• _Problem requirements_: Below are entries. Pull out all lines containing "zones".

--- Recorded data Enclosed Below ---

Lemma run_trim m logs room off size st' : sinv (m, logs, room) -> run_op (OpTrim off size) (m, logs, room) = Some st' ->
  exists m', st' = (m', logs, room) /\ sinv st' /\ device m' = device m /\ gc_list m' = gc_list m /\ current_group m' = current_group m /\
  z_write_pointer (zone_at m' (Z.to_nat (current_group m))) = z_write_pointer (zone_at m (Z.to_nat (current_group m))).
Proof using Hg.
  intros [I Hr Hf]. cbn [run_op fst snd] in *. case_if; [|done]. zbool. destruct (trim_bytes off size m) as [r m1] eqn:E. intros [= <-].
  destruct (trim_ok n c Hg m logs off size m1 r I ltac:(done) E) as (I1 & Ed & Eg & Ec & Ew).
  assert (ensured m1 = ensured m /\ meta_appendable m1 = meta_appendable m) as [Ee Ea] by (revert E; unfold trim_bytes; cbn zeta; case_if; by intros [= _ <-]).
  exists m1. split_and!; try done. split; cbn [fst snd]; [done..|]. by rewrite Ec, Ea, Ee, Ew.
Qed.

Lemma run_find_gc m logs room st' : sinv (m, logs, room) -> run_op OpFindGc (m, logs, room) = Some st' ->
  exists m', st' = (m', logs, room) /\ sinv st' /\ device m' = device m /\ gc_list m' ≡ₚ gc_list m /\ current_group m' = current_group m /\ zones m' = zones m.
Proof.
  intros [I Hr Hf] [= <-]. cbn [fst snd] in *. destruct (find_gc_ok n c m logs I) as (I1 & Pg & _). eexists. split; [done|].
  assert (device (find_gc_group m).2 = device m /\ current_group (find_gc_group m).2 = current_group m /\ zones (find_gc_group m).2 = zones m /\
    ensured (find_gc_group m).2 = ensured m /\ meta_appendable (find_gc_group m).2 = meta_appendable m) as (Ed & Ec & Ez & Ee & Ea)
    by (unfold find_gc_group; cbn zeta; by case_if).
  split_and!; try done. split; cbn [fst snd]; [done..|]. unfold zone_at. by rewrite Ec, Ea, Ee, Ez.
Qed.

Lemma run_reopen m logs room live st' : sinv (m, logs, room) -> run_op (OpReopen live) (m, logs, room) = Some st' ->
  let kept := kept_logs logs n in
  exists m', st' = (m', kept, 0) /\ sinv st' /\ gc_list m' = logged kept n /\
  (forall i, is_Some (kept !! i) -> zone_bytes c m' i = zone_bytes c m i).
Proof using Hg.
  intros [I _ _]. cbn [run_op fst snd] in *. destruct (reopen_ok m logs I) as (m1 & -> & I1 & Hr & Hgc & Hfr). unfold recover.
  rewrite (sh_info _ _ _ (zi_shape _ _ _ _ I)). cbn [groups_in_device geometry].
  destruct (recover_loop_ok n c Hg (fun id log (_ : unit) => (live id log, tt)) (recovery_list m1) m1 (kept_logs logs n) 0 tt I1 eq_refl)
    as (m2 & -> & I2 & _ & Eg & _ & Ed & _). intros [= <-]. cbv zeta. exists m2. split_and!; [done|by apply sinv_closed|by rewrite Eg, Hgc, Hr|].
  intros i Hi. unfold zone_bytes. rewrite Ed. by apply Hfr.
Qed.

Lemma run_op_inv op st st' : sinv st -> run_op op st = Some st' -> sinv st'.
Proof using Hg.
  destruct st as [[m logs] room]. intros S Hop. destruct op as [d md|buf|log| |off size| |id|live].
  - by destruct (run_reserve _ _ _ _ _ _ S Hop).
  - by destruct (run_append _ _ _ _ _ S Hop) as (? & _ & ? & _).
  - by destruct (run_seal _ _ _ _ _ S Hop) as (? & _ & ? & _).
  - by destruct (run_finish _ _ _ _ S Hop) as (? & _ & ? & _).
  - by destruct (run_trim _ _ _ _ _ _ S Hop) as (? & _ & ? & _).
  - by destruct (run_find_gc _ _ _ _ S Hop) as (? & _ & ? & _).
  - by destruct (run_reset _ _ _ _ _ S Hop) as (? & _ & ? & _).
  - by destruct (run_reopen _ _ _ _ _ S Hop) as (? & _ & ? & _).
Qed.

Lemma run_ops_inv ops : forall st st', sinv st -> run_ops ops st = Some st' -> sinv st'.
Proof using Hg.
  induction ops as [|op ops IH]; intros st st' S; [by intros [= <-]|]. cbn [run_ops].
  destruct (run_op op st) as [st1|] eqn:E; [|done]. apply IH. by eapply run_op_inv.
Qed.
(** ** What stays on the device *)

(** The bytes of group [i] below [hi] are written and their group not free. *)
Definition held (m : ZoneManager) (i hi : Z) : Prop :=
  i ∈ gc_list m \/ (i = current_group m /\ hi <= z_write_pointer (zone_at m (Z.to_nat i))).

--- End of Enclosed Recorded data ---

• _Response to the task_:
  exists m', st' = (m', logs, room) /\ sinv st' /\ device m' = device m /\ gc_list m' ≡ₚ gc_list m /\ current_group m' = current_group m /\ zones m' = zones m.
  assert (device (find_gc_group m).2 = device m /\ current_group (find_gc_group m).2 = current_group m /\ zones (find_gc_group m).2 = zones m /\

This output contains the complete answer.